Ariel Weinstein / Contributing Writer

opinion@fiusm.com


 

It is a natural human reaction to want to help someone in need. There is however, an idea that “help” can come in various forms.

The actual word “help,” in my opinion, means completing a task for someone who you believe cannot complete that task on their own. This may mean carrying in groceries for a grandmother, doing someone’s homework for them instead of showing them how to do it or engaging in any task with another person you feel they cannot do on their own.

Your first instinct would be to help them to be nice, but what if helping that person does more harm than good? From personal experience, sometimes the person being helped feels a sense of worthlessness, when that is not in anyway your intention.

Issues with helping also arise on an economic level as well. Some people who could really use the extra money someone is willing to offer them, see this act of kindness as being thought of as poor and weak, even though that is essentially the case. Pride is a very strong aspect of life, and when we have the best intentions, sometimes the people we are trying to help feel their pride is being stripped away.

Some people also just want to prove to themselves that they have it in them to do whatever task they are doing, on their own.

Another term that correlates to helping someone, is fixing.

I interpret fixing as seeing there is a problem, and wanting to be the one to make it better; to fix it. An example would be a tutor. Tutors fix issues in the understanding of concepts in various subjects.

Another example is a relationship therapist.
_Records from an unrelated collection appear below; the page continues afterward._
(** ** Loading it from the chain *)

(** The two views of the router: an entry, and the interface tag and the required
    assessor class of a class. *)
Class RouterView (W : Type) := {
  ROUTER : st W (string + Z);
  view_default_class : Z -> st W (string + Z);
  view_entry : Z -> Z -> st W (string + RouterEntry);
  view_class : Z -> Z -> st W (string + (Z * Z))
}.

Section Load.
Context {W : Type} `{RouterView W}.

Abbreviation ms A := (ste (MsState W) MarketError A).

Definition router_address : ms Z := node_try ROUTER.

Definition router_entry_impl (sel : Z) : ms Z :=
  router ← router_address;
  e ← node_try (view_entry router sel);
  mret (implementation e).

Definition router_entry_class_id (sel : Z) : ms Z :=
  router ← router_address;
  e ← node_try (view_entry router sel);
  mret (class_id e).

Definition router_default_class_id : ms Z :=
  router ← router_address;
  node_try (view_default_class router).

Definition router_required_assessor_class (class : Z) : ms Z :=
  router ← router_address;
  meta ← node_try (view_class router class);
  mret (snd meta).

(** The entries that are registered, and the classes they name. *)
Fixpoint load_entries (router : Z) (selectors_of_interest : list Z)
    (es : gmap Z RouterEntry) (class_ids : gset Z) : ms (gmap Z RouterEntry * gset Z) :=
  match selectors_of_interest with
  | [] => mret (es, class_ids)
  | sel :: rest =>
      if sel =? UNSPECIFIED_SELECTOR then load_entries router rest es class_ids else
      e ← node_try (view_entry router sel);
      if negb (implementation e =? 0)
      then load_entries router rest (<[sel := e]> es) ({[class_id e]} ∪ class_ids)
      else load_entries router rest es class_ids
  end.

Fixpoint load_classes (router : Z) (class_ids : list Z) (required : gmap Z Z) : ms (gmap Z Z) :=
  match class_ids with
  | [] => mret required
  | class :: rest =>
      meta ← node_try (view_class router class);
      if negb (fst meta =? 0)
      then load_classes router rest (<[class := snd meta]> required)
      else load_classes router rest required
  end.

Definition load_router_registry (selectors_of_interest : list Z) : ms RouterRegistry :=
  router ← router_address;
  default_class ← node_try (view_default_class router);
  let class_ids : gset Z := if negb (default_class =? 0) then {[default_class]} else ∅ in
  '(es, class_ids) ← load_entries router selectors_of_interest ∅ class_ids;
  required ← load_classes router (elements class_ids) ∅;
  mret (from_parts default_class es required).

End Load.

(** ** The policy of a backend *)

Record RouterPolicy := mkPolicy {
  registry : RouterRegistry;
  assessor_priority : list Z;
  producible : gmap Z Z;
  class_to_producible : gmap Z Z;
  supported_classes : list Z
}.

(** The highest-priority candidate that is registered in the required class. *)
Definition assessor_for_class (reg : RouterRegistry) (assessor_priority : list Z)
    (verifier_class : Z) : option Z :=
  assessor_class ← required_assessor_class reg verifier_class;
  List.find (fun sel => match entry reg sel with
                        | Some e => class_id e =? assessor_class
                        | None => false
                        end) assessor_priority.

Definition assessor_for_verifier_class (self : RouterPolicy) (verifier_class : Z) : option Z :=
  assessor_for_class (registry self) (assessor_priority self) verifier_class.

(** The loop of [RouterPolicy::new]: the first pair of a class is kept. *)
Fixpoint collect_producible (reg : RouterRegistry) (pairs : list (Z * Z))
    (prod classes : gmap Z Z) : gmap Z Z * gmap Z Z :=
  match pairs with
  | [] => (prod, classes)
  | (sel, produced) :: pairs =>
      match entry reg sel with
      | Some e =>
          collect_producible reg pairs (<[sel := produced]> prod)
            (match classes !! class_id e with
             | Some _ => classes
             | None => <[class_id e := produced]> classes
             end)
      | None => collect_producible reg pairs prod classes
      end
  end.

Definition policy_new (reg : RouterRegistry) (producible_entries : list (Z * Z))
    (assessor_priority : list Z) : RouterPolicy :=
  let (prod, classes) := collect_producible reg producible_entries ∅ ∅ in
  let supported :=
    List.filter (fun class => bool_decide (is_Some (assessor_for_class reg assessor_priority class)))
      (map fst (map_to_list classes)) in
  mkPolicy reg assessor_priority prod classes supported.

Definition producible_selector (self : RouterPolicy) (signed : Z) : option Z :=
  match producible self !! signed with
  | Some p => Some p
  | None => class_to_producible self !! signed
  end.

Definition producible_selectors (self : RouterPolicy) : list Z :=
  map fst (map_to_list (producible self)).

Definition assessor_selector_for_signed (self : RouterPolicy) (signed : Z) : option Z :=
  verifier_class ← resolve_verifier_class (registry self) signed;
  assessor_for_verifier_class self verifier_class.

Definition policy_supported_selectors (self : RouterPolicy) : list Z :=
  List.filter (fun sel => bool_decide (is_Some (assessor_selector_for_signed self sel)))
    (producible_selectors self)
  ++ supported_classes self
  ++ (if bool_decide (default_class_id (registry self) ∈ supported_classes self)
      then [UNSPECIFIED_SELECTOR] else []).

Definition policy_entry (self : RouterPolicy) (sel : Z) : option RouterEntry :=
  entry (registry self) sel.

(** ** The table of backends

    A backend is the record of its operations. *)

Record BatchProcessor (W : Type) := mkBatchProcessor {
  bp_estimate_batch_size : BatchSizeEstimateRequest -> ste W string Z;
  bp_update_batch : UpdateBatch -> ste W string BatchUpdate;
  bp_close_batch : CloseBatch -> ste W string BatchClose
}.
Arguments bp_estimate_batch_size {W} _ _.
Arguments bp_update_batch {W} _ _.
Arguments bp_close_batch {W} _ _.

Record Backend (W : Type) := mkBackend {
  bk_id : string;
  bk_supported_selectors : list Z;
  bk_proof_type : Z -> option ProofType;
  bk_assessor_group : Z -> result string (option Z);
  bk_fulfillment_gas : ProofRequest -> result string Z;
  bk_additional_proof_cycles : ProofRequest -> result string Z;
  bk_evaluate_request :
    EvaluationRequest -> EvaluationLimits -> ste W OrderPricingError RequestEvaluation;
  bk_process_order : ProcessOrder -> ste W string OrderProcessProgress;
  bk_cancel_order : CancelOrder -> ste W string unit;
  bk_batch_processor : option (BatchProcessor W);
  bk_build_fulfillments : FulfillmentBatch -> ste W string SubmissionPlan;
  bk_verifier_update_applied : VerifierUpdate -> ste W string bool;
  bk_apply_verifier_update : VerifierUpdate -> ste W VerifierUpdateError unit
}.
Arguments bk_id {W} _.
Arguments bk_supported_selectors {W} _.
Arguments bk_proof_type {W} _ _.
Arguments bk_assessor_group {W} _ _.
Arguments bk_fulfillment_gas {W} _ _.
Arguments bk_additional_proof_cycles {W} _ _.
Arguments bk_evaluate_request {W} _ _ _.
Arguments bk_process_order {W} _ _.
Arguments bk_cancel_order {W} _ _.
Arguments bk_batch_processor {W} _.
Arguments bk_build_fulfillments {W} _ _.
Arguments bk_verifier_update_applied {W} _ _.
Arguments bk_apply_verifier_update {W} _ _.

Record BackendEntry (W : Type) := mkBackendEntry {
  be_id : string;
  be_selectors : list Z;
  be_backend : Backend W
}.
Arguments mkBackendEntry {W} _ _ _.
Arguments be_id {W} _.
Arguments be_selectors {W} _.
Arguments be_backend {W} _.

(** [BackendEntry::new]. *)
Definition backend_entry_new {W} (backend : Backend W) : BackendEntry W :=
  mkBackendEntry (bk_id backend) (bk_supported_selectors backend) backend.

Record BackendRouter (W : Type) := mkRouter {
  backends : gmap string (BackendEntry W);
  routes : gmap Z string
}.
Arguments mkRouter {W} _ _.
Arguments backends {W} _.
Arguments routes {W} _.

Definition router_new {W} : BackendRouter W := mkRouter ∅ ∅.

Section Table.
Context {W : Type}.

(** The validation of all selectors before anything is changed. *)
Fixpoint check_selectors (e : BackendEntry W) (routes : gmap Z string) (seen : gset Z)
    (sels : list Z) : result string unit :=
  match sels with
  | [] => Ok tt
  | sel :: sels =>
      if bool_decide (sel ∈ seen) then Err "selector is listed more than once"%string else
      match routes !! sel with
      | Some _ => Err "selector is already registered"%string
      | None =>
          _ ← ok_or "backend did not classify selector"%string (bk_proof_type (be_backend e) sel);
          check_selectors e routes ({[sel]} ∪ seen) sels
      end
  end.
People go to therapists because something is “broken” in their relationship, and they want an outside person to try to teach them how to fix it.

I worked at an animal shelter throughout my sophomore year of high school. Every day I worked there was completely voluntary. I feel that my experience in working at the animal shelter was not me helping animals, but me serving animals.

I think there is a difference between helping and serving, because serving does not always have to be assisting with a task, or carrying in groceries. In terms of the shelter, serving meant walking, playing, and just loving the animals who lived there.

Serving can be more than just a physical idea like help. Serving is more of a mental and emotional way of assisting others. I think out of all the forms of helping, serving is the most influential and beneficial to not only others, but ourselves as well.

I am not saying to walk past an elderly person and let them rake their own leaves, or drive past them when they are clearly in need of assistance in any way. I just believe that there are many types of ways in which we can assist people.

We just need to think about the assistance we are wanting to provide, to make the situation for the person we want to help better, yet allow them to keep their pride in the process.